Other notes from Allen’s spring wrap-up press conference follow.
— Allen said the walk-on quarterback that most impressed him was freshman Grant Gremel, a 6-foot-3, 200-pound walk-on from Noblesville who hasn’t played in his first two seasons on the roster. He redshirted in 2019, and 2020 doesn’t count against anyone’s eligibility, so he still has four years left. With Williams and Penix out and Tuttle running with the ones, Gremel got extensive work with the second team.
“Of all the other guys in that room, he really has grown and developed,” Allen says. “He really runs the offense and can distribute the football and make good reads and checks and adjustments. I really feel like he’s the next guy who can really be in position to play if called upon.”

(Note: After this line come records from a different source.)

(* ===== verification/Storage.v ===== *)
(** * Storage: the key-value stores and the caching layer

    Models [pkg/core/storage]: [MemoryStore] ([memory_store.go]), the write-back
    cache [MemCachedStore] ([memcached_store.go]) with its merging [Seek] and
    its three-phase [Persist], and [BatchToOperations] ([store.go]).

    The interface [storage.Store] is the class [Store]; [StoreOk] is its
    contract, stated over the map of live pairs a store denotes, and
    [MemCachedStore] is proved against the contract of the layer below it. *)

From S2P Require Import Prelude.

Inductive serr := ErrKeyNotFound | ErrBackend.

#[export] Instance serr_eq_dec : EqDecision serr.
Proof. solve_decision. Defined.

(** ** Go maps from keys to byte slices

    A [nil] slice as a value is a tombstone ([None]); a [nil] map ([gm_nil])
    reads as empty and panics on assignment. *)
Abbreviation changes := (gmap bytes (option bytes)).
Abbreviation gomap := (option changes).

Definition gm (m : gomap) : changes := default ∅ m.

(** [maps.Copy(dst, src)] *)
Definition maps_Copy (dst : gomap) (src : gomap) : res serr gomap :=
  match dst with
  | Some d => Ok (Some (gm src ∪ d))
  | None => if bool_decide (gm src = ∅) then Ok None else Panic
  end.

(** The effect of a change set on the live pairs below it. *)
Definition apply_changes (m : changes) (base : gmap bytes bytes) : gmap bytes bytes :=
  merge (λ c b, match c with Some c => c | None => b end) m base.

Definition live (m : changes) : gmap bytes bytes := omap id m.

(** ** Key prefixes *)

Definition STStorage : byte := x70.
Definition STTempStorage : byte := x71.

Definition is_stor_prefix (b : byte) : bool :=
  bool_decide (b = STStorage) || bool_decide (b = STTempStorage).

(** [chooseMap]: [None] is the index panic on an empty key. *)
Definition is_stor_key (key : bytes) : option bool := is_stor_prefix <$> head key.

Definition stor_key (k : bytes) : Prop := is_stor_key k = Some true.
Definition mem_key (k : bytes) : Prop := is_stor_key k = Some false.

(** ** Seek ranges *)

Record KeyValue := mkKV { kv_key : bytes; kv_val : bytes }.
Record KeyValueExists := mkKVE { kve_key : bytes; kve_val : option bytes }.

#[export] Instance KeyValue_eq_dec : EqDecision KeyValue.
Proof. solve_decision. Defined.

(** [Exists] of a [KeyValueExists] produced by [prepareSeekMemSnapshot]. *)
Definition kve_exists (x : KeyValueExists) : bool :=
  match kve_val x with Some _ => true | None => false end.

Record SeekRange := mkRange {
  rng_Prefix : bytes;
  rng_Start : bytes;
  rng_Backwards : bool;
  rng_SearchDepth : Z;
}.

Definition cmpFunc (backwards : bool) (a b : bytes) : comparison :=
  if backwards then CompOpp (bcompare a b) else bcompare a b.

Definition isKeyOK (rng : SeekRange) (key : bytes) : bool :=
  has_prefix key (rng_Prefix rng)
  && (bool_decide (rng_Start rng = [])
      || match bcompare (drop (length (rng_Prefix rng)) key) (rng_Start rng) with
         | Eq => true
         | Gt => negb (rng_Backwards rng)
         | Lt => rng_Backwards rng
         end).

(** Sorting by key. [slices.SortFunc] is any sorting function; on the lists
    sorted here the keys are distinct, so the result does not depend on it. *)
Definition kle (bw : bool) (a b : bytes) : Prop := cmpFunc bw a b ≠ Gt.
Definition klt (bw : bool) (a b : bytes) : Prop := cmpFunc bw a b = Lt.
#[export] Instance kle_dec bw : RelDecision (kle bw).
Proof. intros a b. unfold kle. apply _. Defined.
#[export] Instance klt_dec bw : RelDecision (klt bw).
Proof. intros a b. unfold klt. apply _. Defined.

Definition sort_kv (bw : bool) : list KeyValue → list KeyValue :=
  merge_sort (λ a b, kle bw (kv_key a) (kv_key b)).
Definition sort_kve (bw : bool) : list KeyValueExists → list KeyValueExists :=
  merge_sort (λ a b, kle bw (kve_key a) (kve_key b)).

(** The pairs of a map in range, in seek order. *)
Definition seek_list (rng : SeekRange) (v : gmap bytes bytes) : list KeyValue :=
  sort_kv (rng_Backwards rng)
    (map (λ p, mkKV p.1 p.2)
       (filter (λ p, isKeyOK rng p.1 = true) (map_to_list v))).

(** ** Callbacks

    A [Seek] callback [func(k, v []byte) bool] with its captured state [St]. *)
Section iter.
Context {St : Type} (f : St → KeyValue → St * bool).

Fixpoint iter_cb (l : list KeyValue) (st : St) : St * bool :=
  match l with
  | [] => (st, true)
  | x :: t => let '(st, c) := f st x in if c then iter_cb t st else (st, false)
  end.
End iter.

(** ** The interface [storage.Store]

    [st_seek] is the sequence of pairs [Seek] hands to a callback that never
    stops it; [Seek] itself iterates the callback over that sequence. *)
Class Store (S : Type) := {
  st_get : S → bytes → res serr bytes;
  st_put : S → gomap → gomap → S * res serr unit;
  st_seek : S → SeekRange → res serr (list KeyValue);
}.

Definition Seek {S} `{!Store S} {St} (s : S) (rng : SeekRange)
    (f : St → KeyValue → St * bool) (st : St) : res serr (St * bool) :=
  l ← st_seek s rng; Ok (iter_cb f l st).

Definition wf_puts (m : gomap) : Prop := map_Forall (λ k _, mem_key k) (gm m).
Definition wf_stores (m : gomap) : Prop := map_Forall (λ k _, stor_key k) (gm m).

Definition exact_range (rng : SeekRange) : Prop := rng_Backwards rng = false ∨ rng_Start rng = [].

— Allen continues to be thrilled with the play of Florida State transfer wide receiver D.J. Matthews, who was named one of the team’s most outstanding players on offense.

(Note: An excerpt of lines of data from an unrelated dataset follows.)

Lemma putIntoBranch_spec (rec : Node → bytes → Node → M Node) cs ts d path :
  rep (BranchNode cs) (BranchNode ts) → wf (Datatypes.S d) (BranchNode ts) → nibbles path →
  (length path <= Datatypes.S d)%nat →
  (∀ c t e q, rep c t → wf e t → (e <= d)%nat → nibbles q → (length q <= e)%nat →
     spec (rec c q (LeafNode v)) (put_post t e q v)) →
  spec (putIntoBranch rec cs path (LeafNode v)) (put_post (BranchNode ts) (Datatypes.S d) path v).
Proof.
  intros Hr Hw Hp Hd Hrec. destruct (wf_branch_inv _ _ Hw) as (d' & [= <-] & Hwc & H2).
  unfold putIntoBranch. destruct (splitPath path) as [i q] eqn:Hs.
  destruct (branch_child _ _ _ _ _ _ Hr Hwc Hp Hd Hs) as (c & t & Hc & Ht & Hrc & Hwt & Hq & Hlq & Hi).
  ref_step Hr δ1 H1. eapply spec_bind; [by apply (spec_lift _ c (λ a δ, a = c ∧ ∀ h, δ h = 0))|].
  intros ? δ2 [-> Hδ2].
  eapply spec_bind; [apply (Hrec c t (child_depth i d) q); try done; unfold child_depth; case_bool_decide; lia|].
  intros r δ3 (t' & Hr' & Hw' & He' & _ & Hu & Hδ3).
  pose proof (rep_insert _ _ i _ _ Hr Hr') as Hb. ref_step Hb δ4 H4. apply spec_ret.
  exists (BranchNode (<[i := t']> ts)). split; [done|]. split.
  - destruct (wf_children_insert _ _ _ _ t' Hwc Ht Hw') as [Hl Hw''].
    apply (wf_branch d); [done| |lia|done].
    pose proof (nchildren_insert _ _ _ t' Ht) as Hn. rewrite He' in Hn. destruct (isEmpty t); lia.
  - split; [done|]. split; [done|]. split; [by eapply branch_updated|].
    intros h. rewrite H1, Hδ2, Hδ3, H4, !occ_branch, (sum_occ_insert h _ _ _ _ Ht). lia.
Qed.

(** Splitting an extension where the new path leaves it. *)
Lemma split_extension e pref k0 kt rest n i q :
  wf e (ExtensionNode (pref ++ k0 :: kt) n) → nibbles (pref ++ rest) →
  (length (pref ++ rest) <= e)%nat → head rest ≠ Some k0 → splitPath rest = (i, q) →
  let b := BranchNode (fork (Z.to_nat (b2z k0)) (join kt n) i (join q (LeafNode v))) in
  wf e (join pref b)
  ∧ updated (ExtensionNode (pref ++ k0 :: kt) n) (join pref b) (pref ++ rest) (Some v)
  ∧ (i <= lastChild)%nat ∧ (Z.to_nat (b2z k0) <= lastChild)%nat ∧ i ≠ Z.to_nat (b2z k0).
Proof using Hv.
  intros (_ & Hk & Hle & Hc & Hn)%wf_ext_inv Hp Hd Hne Hs b.
  apply Forall_app in Hk as [Hpref [Hk0 Hkt]%Forall_cons]. apply Forall_app in Hp as [_ Hrest].
  rewrite length_app in *. cbn [length] in *.
  destruct (splitPath_nibbles _ _ _ Hrest Hs) as [Hq Hi]. pose proof (nibble_lt _ Hk0) as Hlt.
  assert (i ≠ Z.to_nat (b2z k0)) as Hik.
  { intros ->. destruct rest as [|x rest]; cbn [splitPath] in Hs; injection Hs as Hx _; [lia|].
    apply Hne. cbn. f_equal. by apply nibble_inj. }
  set (d := (e - length pref - 1)%nat).
  assert (isEmpty (join kt n) = false) as He1 by (rewrite isEmpty_join; by destruct n).
  assert (isEmpty (join q (LeafNode v)) = false) as He2 by apply isEmpty_join.
  assert (wf (child_depth (Z.to_nat (b2z k0)) d) (join kt n)) as Hw1.
  { rewrite child_depth_lt by lia. eapply wf_join; [done|done|lia]. }
  assert (wf (child_depth i d) (join q (LeafNode v))) as Hw2.
  { apply wf_join_leaf; [done|]. apply (length_child_path rest); [done|done|lia]. }
  split_and!; try done; [..|lia].
  - eapply wf_join; [done| |]; [by apply (wf_fork d); try done; lia|lia].
  - rewrite <- (join_core (pref ++ k0 :: kt) n) by (done || by destruct pref).
    rewrite <- join_app. apply join_updated; [done|].
    change (k0 :: kt) with ([k0] ++ kt). rewrite <- join_app, <- head_path_nibble by done.
    apply (fork_updated d) with (q := q); try done; try lia. by apply updated_empty_join.
Qed.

“It was from Day 1,” Allen said. “His quickness. He’s a very, very good route runner. Not a very big guy, but extremely quick. Good speed. Really good ball skills. Had a great attitude and just a really likable person. Excitable and thankful to be here. Accepts hard coaching and accountability, all of those things. … He gives us another weapon in our throwing game which we really need. He gives us a chance to replace what Whop (Philyor) gave us in that position.”
— The other player who was named most outstanding player on offense along with Matthews was running back Davion Ervin-Poindexter, a walk-on running back from Chicago. He was an honorable mention all-state pick as a senior at Brother Rice High School but wasn’t even recruited to play at Indiana. However, he played in all eight games last season on special teams and was helpful on the scout team. It will take some doing for him to climb up the running back depth chart with Tim Baldwin Jr. and Sampson James returning among others, but Allen said he will be an important component in some facet.

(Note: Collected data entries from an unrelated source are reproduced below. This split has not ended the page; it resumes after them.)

(* ===== verification/MptBatch.v ===== *)
(** * MptBatch: batches of changes

    [putBatchIntoNode] and the functions below it: a sorted batch of changes
    is applied to the tree in one descent. The result holds exactly what the
    changes, one after the other, would leave. *)

From S2P Require Import Prelude BinIO Storage Hash MptNode MptTree Mpt MptSpec.
#[local] Open Scope Z_scope.

(** ** Sorted changes *)

Definition kv_lt (a b : bytes * option bytes) : Prop := blt a.1 b.1.

Definition kv_item_ok (d : nat) (x : bytes * option bytes) : Prop :=
  nibbles x.1 ∧ (length x.1 <= d)%nat ∧ Z.of_nat (length (default [] x.2)) <= MaxValueLength.

Definition kv_ok (d : nat) (kv : kvs) : Prop := StronglySorted kv_lt kv ∧ Forall (kv_item_ok d) kv.

Fixpoint kv_get (kv : kvs) (p : bytes) : option (option bytes) :=
  match kv with
  | [] => None
  | (k, o) :: kv => if bool_decide (k = p) then Some o else kv_get kv p
  end.

(** [t'] holds what the changes make of the contents of [t]. *)
Definition batch_updated (kv : kvs) (t t' : Node) : Prop :=
  ∀ p, nibbles p → t_lookup t' p = match kv_get kv p with Some o => o | None => t_lookup t p end.

Lemma kv_get_Some kv p o : kv_get kv p = Some o → (p, o) ∈ kv.
Proof.
  induction kv as [|[k v] kv IH]; cbn; [done|]. case_bool_decide as Hk.
  - intros [= ->]. subst. left.
  - intros Hp. right. by apply IH.
Qed.

Lemma kv_get_app kv1 kv2 p :
  kv_get (kv1 ++ kv2) p = match kv_get kv1 p with Some o => Some o | None => kv_get kv2 p end.
Proof. induction kv1 as [|[k v] kv1 IH]; cbn; [done|]. by case_bool_decide. Qed.

Lemma sorted_app_ne kv1 kv2 x y :
  StronglySorted kv_lt (kv1 ++ kv2) → x ∈ kv1 → y ∈ kv2 → kv_lt x y.
Proof.
  induction kv1 as [|z kv1 IH]; intros Hs Hx Hy; [by apply not_elem_of_nil in Hx|].
  cbn in Hs. apply StronglySorted_inv in Hs as [Hs Hz].
  apply elem_of_cons in Hx as [->|Hx]; [|by apply IH].
  rewrite Forall_forall in Hz. apply Hz. apply elem_of_app. by right.
Qed.

Lemma sorted_app_inv kv1 kv2 :
  StronglySorted kv_lt (kv1 ++ kv2) → StronglySorted kv_lt kv1 ∧ StronglySorted kv_lt kv2.
Proof.
  induction kv1 as [|z kv1 IH]; intros Hs; cbn in *; [by split; [constructor|]|].
  apply StronglySorted_inv in Hs as [Hs Hz]. destruct (IH Hs) as [H1 H2]. split; [|done].
  constructor; [done|]. by apply Forall_app in Hz as [Hz _].
Qed.

Lemma kv_ok_app d kv1 kv2 : kv_ok d (kv1 ++ kv2) → kv_ok d kv1 ∧ kv_ok d kv2.
Proof.
  intros [Hs [H1 H2]%Forall_app]. apply sorted_app_inv in Hs as [Hs1 Hs2]. by split; split.
Qed.

Lemma batch_updated_app kv1 kv2 t1 t2 t3 :
  StronglySorted kv_lt (kv1 ++ kv2) →
  batch_updated kv1 t1 t2 → batch_updated kv2 t2 t3 → batch_updated (kv1 ++ kv2) t1 t3.
Proof.
  intros Hs H1 H2 p Hp. rewrite (H2 p Hp), kv_get_app.
  destruct (kv_get kv1 p) as [o|] eqn:E1; destruct (kv_get kv2 p) as [o'|] eqn:E2.
  - exfalso. apply kv_get_Some in E1, E2. pose proof (sorted_app_ne _ _ _ _ Hs E1 E2) as Hlt.
    by apply blt_irrefl in Hlt.
  - by rewrite (H1 p Hp), E1.
  - done.
  - by rewrite (H1 p Hp), E1.
Qed.

Lemma batch_updated_from kv t u t' : same_contents t u → batch_updated kv t t' → batch_updated kv u t'.
Proof. intros Hs Hb p Hp. rewrite (Hb p Hp). by rewrite Hs. Qed.

Lemma batch_updated_to kv t t' u : same_contents t' u → batch_updated kv t t' → batch_updated kv t u.
Proof. intros Hs Hb p Hp. rewrite <- (Hs p Hp). by apply Hb. Qed.

(** ** Common prefixes *)

Definition kv_pre (k : bytes) (kv : kvs) : kvs := map (λ x, (k ++ x.1, x.2)) kv.

Lemma kv_get_pre k kv p :
  kv_get (kv_pre k kv) p = if has_prefix p k then kv_get kv (drop (length k) p) else None.
Proof.
  induction kv as [|[l v] kv IH]; [cbn; by destruct (has_prefix p k)|].
  change (kv_pre k ((l, v) :: kv)) with ((k ++ l, v) :: kv_pre k kv). cbn [kv_get]. rewrite IH.
  destruct (has_prefix p k) eqn:E.
  - apply has_prefix_spec in E as [q ->]. rewrite drop_app_length.
    destruct (decide (l = q)) as [->|Hne]; [by rewrite !bool_decide_eq_true_2|].
    rewrite (bool_decide_eq_false_2 (l = q)) by done.
    rewrite bool_decide_eq_false_2; [done|]. by intros ?%app_inv_head.
  - rewrite bool_decide_eq_false_2; [done|]. intros <-. by rewrite has_prefix_app in E.
Qed.

Lemma batch_updated_join k kv n r :
  nibbles k → batch_updated kv n r → batch_updated (kv_pre k kv) (join k n) (join k r).
Proof.
  intros Hk Hb p Hp. rewrite !t_lookup_join, kv_get_pre. destruct (has_prefix p k) eqn:E; [|done].
  apply has_prefix_spec in E as [q ->]. rewrite drop_app_length. apply Hb.
  by apply Forall_app in Hp as [_ Hp].
Qed.

Lemma kv_pre_ok k kv d :
  kv_ok d (kv_pre k kv) → kv ≠ [] → nibbles k ∧ (length k <= d)%nat ∧ kv_ok (d - length k) kv.
Proof.
  intros [Hs Hf] Hne. split; [|split].
  - destruct kv as [|x kv]; [done|]. apply Forall_inv in Hf as (Hn & _). by apply Forall_app in Hn as [Hn _].
  - destruct kv as [|x kv]; [done|]. apply Forall_inv in Hf as (_ & Hl & _). cbn in Hl.
    rewrite length_app in Hl. lia.
  - clear Hne. split.
    + induction kv as [|x kv IH]; cbn in *; [constructor|].
      apply StronglySorted_inv in Hs as [Hs Hx]. apply Forall_cons in Hf as [_ Hf].
      constructor; [by apply IH|]. unfold kv_pre in Hx. rewrite Forall_map in Hx.
      eapply Forall_impl; [exact Hx|]. intros y. unfold kv_lt, blt. cbn. by rewrite bcompare_app.
    + unfold kv_pre in Hf. rewrite Forall_map in Hf. eapply Forall_impl; [exact Hf|].
      intros [l v] (Hn & Hl & Hv). cbn in *. rewrite length_app in Hl.
      apply Forall_app in Hn as [_ Hn]. split; [done|]. split; [cbn; lia|done].
Qed.

Lemma stripPrefix_pre k kv : stripPrefix (length k) (kv_pre k kv) = Some kv.
Proof.
  unfold stripPrefix. assert (forallb (λ x, bool_decide (length k <= length x.1)%nat) (kv_pre k kv) = true) as ->.
  { apply forallb_forall. intros x Hx. apply in_map_iff in Hx as ([l v] & <- & _). cbn.
    apply bool_decide_eq_true_2. rewrite length_app. lia. }
  f_equal. unfold kv_pre. rewrite map_map. rewrite <- (map_id kv) at 2. apply map_ext.
  intros [l v]. cbn. by rewrite drop_app_length.
Qed.

Lemma all_prefix_pre k kv :
  Forall (λ x, has_prefix x.1 k = true) kv → ∃ kv', kv = kv_pre k kv' ∧ length kv' = length kv.
Proof.
  induction 1 as [|[l v] kv Hx _ (kv' & -> & Hl)]; [by exists []|].
  apply has_prefix_spec in Hx as [q Hq]. cbn in Hq. subst l.
  exists ((q, v) :: kv'). cbn. by rewrite Hl.
Qed.

Lemma has_prefix_trans a b c : has_prefix a b = true → has_prefix b c = true → has_prefix a c = true.
Proof.
  rewrite !has_prefix_spec. intros [x ->] [y ->]. exists (y ++ x). by rewrite app_assoc.
Qed.

Lemma lcp_prefix a b : has_prefix a (lcp a b) = true ∧ has_prefix b (lcp a b) = true.
Proof.
  revert b. induction a as [|x a IH]; intros [|y b]; cbn; try done.
  case_bool_decide as Hxy; [|done]. subst. cbn. rewrite bool_decide_eq_true_2 by done. apply IH.
Qed.

Lemma lcpMany_prefix kv : Forall (λ x, has_prefix x.1 (lcpMany kv) = true) kv.
Proof.
  destruct kv as [|x [|y kv]]; cbn [lcpMany]; [done| |].
  { apply Forall_singleton. apply has_prefix_spec. exists []. by rewrite app_nil_r. }
  case_bool_decide as Hp.
  { rewrite Hp. apply Forall_forall. intros z _. apply has_prefix_nil. }
  assert (∀ (l : kvs) p, has_prefix p (fold_left (λ p z, lcp p z.1) l p) = true
    ∧ Forall (λ z, has_prefix z.1 (fold_left (λ p z, lcp p z.1) l p) = true) l) as Hfold.
  { clear. intros l. induction l as [|z l IH]; intros p; cbn [fold_left].
    - split; [|done]. apply has_prefix_spec. exists []. by rewrite app_nil_r.
    - destruct (lcp_prefix p z.1) as [Hp Hz]. destruct (IH (lcp p z.1)) as [H1 H2].
      split; [by eapply has_prefix_trans|]. constructor; [by eapply has_prefix_trans|done]. }
  destruct (Hfold kv (lcp x.1 y.1)) as [H1 H2]. destruct (lcp_prefix x.1 y.1) as [Hx Hy].
  constructor; [by eapply has_prefix_trans|]. constructor; [by eapply has_prefix_trans|done].
Qed.

(** ** The groups of a branch *)

Definition kv_head (i : nat) (kv : kvs) : kvs := map (λ x, (head_path i x.1, x.2)) kv.

Lemma kv_get_head i kv p j q :
  (i <= lastChild)%nat → (i = lastChild → Forall (λ x, x.1 = []) kv) → nibbles p → splitPath p = (j, q) →
  kv_get (kv_head i kv) p = if bool_decide (j = i) then kv_get kv q else None.
Proof.
  intros Hi Hlast Hp Hs. destruct (splitPath_head _ _ _ Hp Hs) as [Hj ->].
  assert (∀ x, x ∈ kv → i = lastChild → x.1 = []) as Hx.
  { intros x Hx Hil. specialize (Hlast Hil). rewrite Forall_forall in Hlast. by apply Hlast. }
  clear Hlast. induction kv as [|[l v] kv IH]; [cbn; by case_bool_decide|].
  change (kv_head i ((l, v) :: kv)) with ((head_path i l, v) :: kv_head i kv). cbn [kv_get].
  rewrite IH by (intros x Hin; apply Hx; by right). clear IH.
  assert (splitPath (head_path i l) = (i, l)) as Hsi.
  { apply splitPath_head_path; [done|]. intros Hil. apply (Hx (l, v)); [left|done]. }
  destruct (decide (j = i)) as [->|Hji].
  - rewrite (bool_decide_eq_true_2 (i = i)) by done.
    destruct (decide (l = q)) as [->|Hne]; [by rewrite !bool_decide_eq_true_2|].
    rewrite (bool_decide_eq_false_2 (l = q)) by done.
    rewrite bool_decide_eq_false_2; [done|]. intros Heq. rewrite Heq, Hs in Hsi. congruence.
  - rewrite (bool_decide_eq_false_2 (j = i)) by done.
    rewrite bool_decide_eq_false_2; [done|]. intros Heq. rewrite Heq, Hs in Hsi. congruence.
Qed.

“He has really good suddenness to him as a running back and really good ball skills,” Allen said. “He can catch the ball out of the backfield. He makes really good cuts. He’s quick, he’s explosive, he’s tough. He makes plays on special teams with the cover unit and the return unit. You have to remember, he came to us as a tryout walk-on. We have two types of walk-ons in our program, you have preferred walk-ons that you invite after you watch their high school film and you have guys that are already on campus that tryout. We haven’t had one of those for a while because of the pandemic, but the last time we had one we had maybe 30 guys tryout and we took maybe two or three and he was one of them. It’s a credit to his perseverance.”
— Allen said he will look into the transfer portal this offseason to add depth in certain areas, specifically at safety and the defensive line.
” I do think there is a need for some more depth at safety,” Allen said. “That is definitely something that I would consider. Defensive line as well. Always looking for guys there that can maybe give you something more than what you have in terms of skillset wise. I think you’re always looking for the best available guy on offense that gives you a chance to increase your depth on the offensive line, whoever that might be. I’m not saying for sure we’re going in that direction. With Dexter’s injury at quarterback, that puts a little bit of concern on that spot. A little more pressure for our guys coming in to step up and be ready and to get Michael back 100% healthy like is the expectation. Playmaker on offense. Obviously, you don’t have a ton of spots, just a few, to look into and consider. Always looking for those options to be able to improve your football team.